Als Einholung wird in der philosophischen Dialektik seit dem 20. Jahrhundert gelegentlich der Vorgang bezeichnet, durch die Erarbeitung einer bestimmten Theorie andere, bereits vorhandene Ergebnisse oder auch die materiellen oder geistigen Voraussetzungen dieser Theorie selbst zu rekonstruieren.

So verwendet beispielsweise Hans-Georg Gadamer die Metapher der „Einholung“ mit Bezug auf Georg Wilhelm Friedrich Hegel, der zum Zweck der Wiederherstellung des philosophischen Beweises der antiken Philosophie einerseits eine dialektische Methode der „Zuspitzung zum Widerspruch“ entwickele, andererseits aber einen im „logischen Instinkt der Sprache“ verborgenen „spekulativen Gehalt“ beschwöre:

„Indem Hegel die entfremdete Schulsprache der Philosophie – ohne jeden Purismus – zu überwinden trachtete, ihre Fremdworte und Kunstausdrücke mit den Begriffen des gewöhnlichen Denkens durchsetzte, gelang ihm die Einholung des spekulativen Geistes seiner Muttersprache in die spekulative Bewegung des Philosophierens, wie sie die natürliche Mitgift des beginnenden Philosophierens der Griechen gewesen war.“[1]
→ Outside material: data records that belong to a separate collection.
Lemma baseChildren_batch all s base (docs : list (gmap string X)) h sps : rt_base s = Some base ->
  (forall bc, bc ∈ bs_children base -> answersIn eng tables (childFetch bc all) /\ keyKept (childFetch bc all) /\ so_segment bc <> so_baseLink (rt_source s)) ->
  Forall2 (Rep h) docs sps ->
  exists h' docs', MergeSharedBaseChildrenBatch eng docs s all h = (h', Ret docs') /\ h `prefix_of` h' /\
    Forall2 (fun doc' x => Rep h' doc' (withArrays so_segment (baseRows all) (bs_children base) (KeyOf eng x.1 (so_baseLink (rt_source s))) x.2) /\
      nested (length h) (so_segment <$> bs_children base) (KeyOf eng x.1 (so_baseLink (rt_source s))) x.1 doc') docs' (zip docs sps).
Proof.
  intros Hb Ha HR. unfold MergeSharedBaseChildrenBatch. rewrite Hb. set (fk := so_baseLink (rt_source s)) in *. set (keys := CollectKeys eng docs fk).
  edestruct (nest_batch so_segment (baseRows all) (fun docs bc =>
    grouped <- liftO (FetchInGrouped eng bc (so_table bc) (so_parentID bc) keys (SchemaArchivedAt bc) all);;
    nestGroups eng grouped (so_segment bc) fk docs) (fun doc => KeyOf eng doc fk) keys (bs_children base) docs h sps) as (h'&docs'&Hf&Hp&Hl&HR'); cycle 3.
  - exists h', docs'. done.
  - intros bc Hbc docs0 h0. destruct (Ha bc Hbc) as (H1&H2&_). destruct (grouped_rows _ _ _ keys H1 H2) as (g&Hf&Hin&_&_). cbn in Hf.
    exists g. unfold gbind at 1, liftO. by rewrite Hf, nestGroups_run.
  - intros bc doc x Hbc. apply keyOf_ext. rewrite lookup_insert_ne; [done|]. by apply Ha.
  - apply Forall2_same_length_lookup in HR as [Hlen HR]. apply Forall2_same_length_lookup. split; [done|]. intros i doc sp Hd Hs.
    split; [by eapply HR|]. apply collectKeys_elem. by eapply list_elem_of_lookup_2.
Qed.

End Children.

(** * What each step leaves

    What the read model of [Composer.v] answers, and for each step of the composer, for
    one root and for a batch, that it leaves the documents holding the same. *)

Abbreviation Doc := (gmap string GVal).
Abbreviation Spec := (gmap string GObs).

(** ** Steps on root documents *)

(** A column is as before, or one of [fields] whose arrays are of the fetch [lo] or a later one. *)
Definition extends (lo : nat) (fields : list string) (doc doc' : Doc) : Prop := forall c,
  doc' !! c = doc !! c \/ (c ∈ fields /\ forall x f k, doc' !! c = Some x -> refersG x f k -> (lo <= f)%nat).

Lemma fields_refl lo fields doc : extends lo fields doc doc.
Proof. intros c. by left. Qed.

Lemma fields_trans lo lo' fields a b c : (lo <= lo')%nat -> extends lo fields a b -> extends lo' fields b c -> extends lo fields a c.
Proof.
  intros Hl H1 H2 col. destruct (H2 col) as [E2|[Hin H2']].
  - destruct (H1 col) as [E1|[Hin H1']]; [left; congruence|]. right. split; [done|]. intros x f k Hx. rewrite E2 in Hx. by eapply H1'.
  - right. split; [done|]. intros x f k Hx Hr. specialize (H2' x f k Hx Hr). lia.
Qed.

Lemma extends_sub lo fields fields' a b : fields ⊆ fields' -> extends lo fields a b -> extends lo fields' a b.
Proof. intros Hs H1 c. destruct (H1 c) as [E|[Hin H2]]; [by left|]. right. split; [by apply Hs|done]. Qed.

Lemma extends_insert lo fields doc c x : c ∈ fields -> (forall f k, refersG x f k -> (lo <= f)%nat) -> extends lo fields doc (<[c := x]> doc).
Proof.
  intros Hc Hx c'. destruct (decide (c = c')) as [<-|Hne]; [|left; by rewrite lookup_insert_ne].
  right. split; [done|]. intros y f k. rewrite lookup_insert_eq. intros [= <-]. apply Hx.
Qed.

Lemma nested_extends lo segs key (doc doc' : Doc) : nested (O := GObs) lo segs key doc doc' -> extends lo segs doc doc'.
Proof. intros Hn c. destruct (Hn c) as [E|[Hin Hc]]; [by left|]. right. split; [done|]. intros x f k Hx Hr. by destruct (Hc x f k Hx Hr) as (_&Hle&_). Qed.

(** A document that holds [sp] and still has the key columns [cols] of [flat]. *)
Definition holds (cols : list string) (h : Heap) (doc : Doc) (x : Doc * Spec) : Prop :=
  Rep h doc x.2 /\ forall col, col ∈ cols -> doc !! col = x.1 !! col.

Lemma holds_prefix cols h h' doc x : h `prefix_of` h' -> holds cols h doc x -> holds cols h' doc x.
Proof. intros Hp [HR Hk]. split; [by eapply Rep_prefix|done]. Qed.

Lemma extends_keys lo fields (cols : list string) doc doc' (flat : Doc) : (forall c, c ∈ cols -> c ∉ fields) -> extends lo fields doc doc' ->
  (forall c, c ∈ cols -> doc !! c = flat !! c) -> forall c, c ∈ cols -> doc' !! c = flat !! c.
Proof. intros Hd He Hk c Hc. destruct (He c) as [->|[Hin _]]; [by apply Hk|]. by destruct (Hd c Hc). Qed.

(** A step of the composer for one root, and for a batch: it turns what a document holds by [spec]. *)
Definition rowStep (cols fields : list string) (ok : Doc -> Prop) (spec : Doc -> Spec -> Spec) (m : Doc -> HM Doc) : Prop :=
  forall h doc x, holds cols h doc x -> ok x.1 -> exists h' doc',
    m doc h = (h', Ret doc') /\ h `prefix_of` h' /\ holds cols h' doc' (x.1, spec x.1 x.2) /\ extends (length h) fields doc doc'.

Definition batchStep (cols fields : list string) (ok : list Doc -> Prop) (spec : Doc -> Spec -> Spec) (m : list Doc -> HM (list Doc)) : Prop :=
  forall h docs xs, Forall2 (holds cols h) docs xs -> ok xs.*1 -> docs <> [] -> exists h' docs',
    m docs h = (h', Ret docs') /\ h `prefix_of` h' /\ Forall2 (holds cols h') docs' ((fun x => (x.1, spec x.1 x.2)) <$> xs) /\
    Forall2 (extends (length h) fields) docs docs'.

Lemma Forall2_compose {A} (R1 R2 R : A -> A -> Prop) a b c : (forall x y z, R1 x y -> R2 y z -> R x z) ->
  Forall2 R1 a b -> Forall2 R2 b c -> Forall2 R a c.
Proof. intros HR H1. revert c. induction H1 as [|x y a b Hxy _ IH]; intros c H2; inversion H2; subst; constructor; eauto. Qed.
Die Metapher findet sich bereits bei Theodor W. Adorno, der im 1949 beendeten Buch Minima Moralia zum philosophischen Vermächtnis Walter Benjamins vermerkt:

„Benjamins Schriften sind der Versuch, in immer erneutem Ansatz das von den großen Intentionen nicht bereits Determinierte philosophisch fruchtbar zu machen. Sein Vermächtnis besteht in der Aufgabe, solchen Versuch nicht den verfremdenden Rätselbildern des Gedankens einzig zu überlassen, sondern das Intentionslose durch den Begriff einzuholen: der Nötigung, dialektisch zugleich und undialektisch zu denken.“[2]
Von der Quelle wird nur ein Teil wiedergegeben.